Lemma generateArchive_has_entry (pre post : list MarkdownYAMLProperty.t)
    (d : MarkdownYAMLProperty.t) :
  In (Archive.entryName o d)
    (Obj.keys (Archive.generateArchive (pre ++ d :: post) o)).
Proof.
  unfold Archive.generateArchive. rewrite fold_left_app. simpl.
  assert (G : forall docs z name,
             In name (Obj.keys z) ->
             In name (Obj.keys (fold_left (Archive.fileDocument o) docs z))).
  { induction docs as [|d' docs IH]; simpl; intros z name Hin; [exact Hin|].
    apply IH. unfold Archive.fileDocument, Archive.file. apply keys_set. now right. }
  apply G. unfold Archive.fileDocument, Archive.file. apply keys_set. now left.
Qed.

End ArchiveFacts.

(** C7 (as amended).  Each document is filed, in the order of the input,
    under the name made of its slug when [options.slug] is set, and of its
    title when it is left out or false, with [.md] appended and every [/]
    replaced by [-], with its text as the content: the name holds no [/],
    the archive after a document is the archive before it with that entry
    set, and the archive returned has an entry of that name.  That entry
    holds the text of the document when no later document is filed under
    the same name, and the text of the last such document otherwise. *)
Theorem generateArchive_files_each_document (o : Archive.options)
    (pre post : list MarkdownYAMLProperty.t) (d : MarkdownYAMLProperty.t) :
  let m := MarkdownYAMLProperty.meta d in
  let name := Archive.entryName o d in
  name = mapChars dashForSlash
           (match Archive.slug o with
            | Some true => MetaType.slug m
            | Some false | None => MetaType.title m
            end ++ ".md")
  /\ occurs "/" name = false
  /\ Archive.generateArchive (pre ++ [d]) o
     = Archive.file name (MarkdownYAMLProperty.text d)
         (Archive.generateArchive pre o)
  /\ Obj.get name (Archive.generateArchive (pre ++ [d]) o)
     = Some (MarkdownYAMLProperty.text d)
  /\ In name (Obj.keys (Archive.generateArchive (pre ++ d :: post) o))
  /\ ((forall d', In d' post -> Archive.entryName o d' <> name) ->
      Obj.get name (Archive.generateArchive (pre ++ d :: post) o)
      = Some (MarkdownYAMLProperty.text d))
  /\ (forall later d' last,
        post = (later ++ d' :: last)%list ->
        Archive.entryName o d' = name ->
        (forall d'', In d'' last -> Archive.entryName o d'' <> name) ->
        Obj.get name (Archive.generateArchive (pre ++ d :: post) o)
        = Some (MarkdownYAMLProperty.text d')).
Proof.
  intros m name.
  assert (E : name = mapChars dashForSlash
                       (match Archive.slug o with
                        | Some true => MetaType.slug m
                        | Some false | None => MetaType.title m
                        end ++ ".md")).
  { subst name. unfold Archive.entryName, Archive.bySlug, JS.concat.
    rewrite replaceAll_slash.
    destruct (Archive.slug o) as [[|]|]; reflexivity. }
  split; [exact E|].
  split; [rewrite E; apply mapChars_no_slash|].
  split; [apply generateArchive_snoc|].
  split; [rewrite generateArchive_snoc; apply get_set_same|].
  split; [apply generateArchive_has_entry|].
  split; [apply generateArchive_get_last|].
  intros later d' last -> Hd' Hlast.
  replace (pre ++ d :: later ++ d' :: last)%list
    with ((pre ++ d :: later) ++ d' :: last)%list
    by (now rewrite <- app_assoc).
  subst name. rewrite <- Hd'. apply generateArchive_get_last.
  intros d'' Hin. rewrite Hd'. now apply Hlast.
Qed.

--------------------------------

-- Task objective --
Reproduce the records above exactly.

-- Exercise result --
Lemma generateArchive_has_entry (pre post : list MarkdownYAMLProperty.t)
    (d : MarkdownYAMLProperty.t) :
  In (Archive.entryName o d)
    (Obj.keys (Archive.generateArchive (pre ++ d :: post) o)).
Proof.
  unfold Archive.generateArchive. rewrite fold_left_app. simpl.
  assert (G : forall docs z name,
             In name (Obj.keys z) ->
             In name (Obj.keys (fold_left (Archive.fileDocument o) docs z))).
  { induction docs as [|d' docs IH]; simpl; intros z name Hin; [exact Hin|].
    apply IH. unfold Archive.fileDocument, Archive.file. apply keys_set. now right. }
  apply G. unfold Archive.fileDocument, Archive.file. apply keys_set. now left.
Qed.

End ArchiveFacts.

(** C7 (as amended).  Each document is filed, in the order of the input,
    under the name made of its slug when [options.slug] is set, and of its
    title when it is left out or false, with [.md] appended and every [/]
    replaced by [-], with its text as the content: the name holds no [/],
    the archive after a document is the archive before it with that entry
    set, and the archive returned has an entry of that name.  That entry
    holds the text of the document when no later document is filed under
    the same name, and the text of the last such document otherwise. *)
Theorem generateArchive_files_each_document (o : Archive.options)
    (pre post : list MarkdownYAMLProperty.t) (d : MarkdownYAMLProperty.t) :
  let m := MarkdownYAMLProperty.meta d in
  let name := Archive.entryName o d in
  name = mapChars dashForSlash
           (match Archive.slug o with
            | Some true => MetaType.slug m
            | Some false | None => MetaType.title m
            end ++ ".md")
  /\ occurs "/" name = false
  /\ Archive.generateArchive (pre ++ [d]) o
     = Archive.file name (MarkdownYAMLProperty.text d)
         (Archive.generateArchive pre o)
  /\ Obj.get name (Archive.generateArchive (pre ++ [d]) o)
     = Some (MarkdownYAMLProperty.text d)
  /\ In name (Obj.keys (Archive.generateArchive (pre ++ d :: post) o))
  /\ ((forall d', In d' post -> Archive.entryName o d' <> name) ->
      Obj.get name (Archive.generateArchive (pre ++ d :: post) o)
      = Some (MarkdownYAMLProperty.text d))
  /\ (forall later d' last,
        post = (later ++ d' :: last)%list ->
        Archive.entryName o d' = name ->
        (forall d'', In d'' last -> Archive.entryName o d'' <> name) ->
        Obj.get name (Archive.generateArchive (pre ++ d :: post) o)
        = Some (MarkdownYAMLProperty.text d')).
Proof.
  intros m name.
  assert (E : name = mapChars dashForSlash
                       (match Archive.slug o with
                        | Some true => MetaType.slug m
                        | Some false | None => MetaType.title m
                        end ++ ".md")).
  { subst name. unfold Archive.entryName, Archive.bySlug, JS.concat.
    rewrite replaceAll_slash.
    destruct (Archive.slug o) as [[|]|]; reflexivity. }
  split; [exact E|].
  split; [rewrite E; apply mapChars_no_slash|].
  split; [apply generateArchive_snoc|].
  split; [rewrite generateArchive_snoc; apply get_set_same|].
  split; [apply generateArchive_has_entry|].
  split; [apply generateArchive_get_last|].
  intros later d' last -> Hd' Hlast.
  replace (pre ++ d :: later ++ d' :: last)%list
    with ((pre ++ d :: later) ++ d' :: last)%list
    by (now rewrite <- app_assoc).
  subst name. rewrite <- Hd'. apply generateArchive_get_last.
  intros d'' Hin. rewrite Hd'. now apply Hlast.
Qed.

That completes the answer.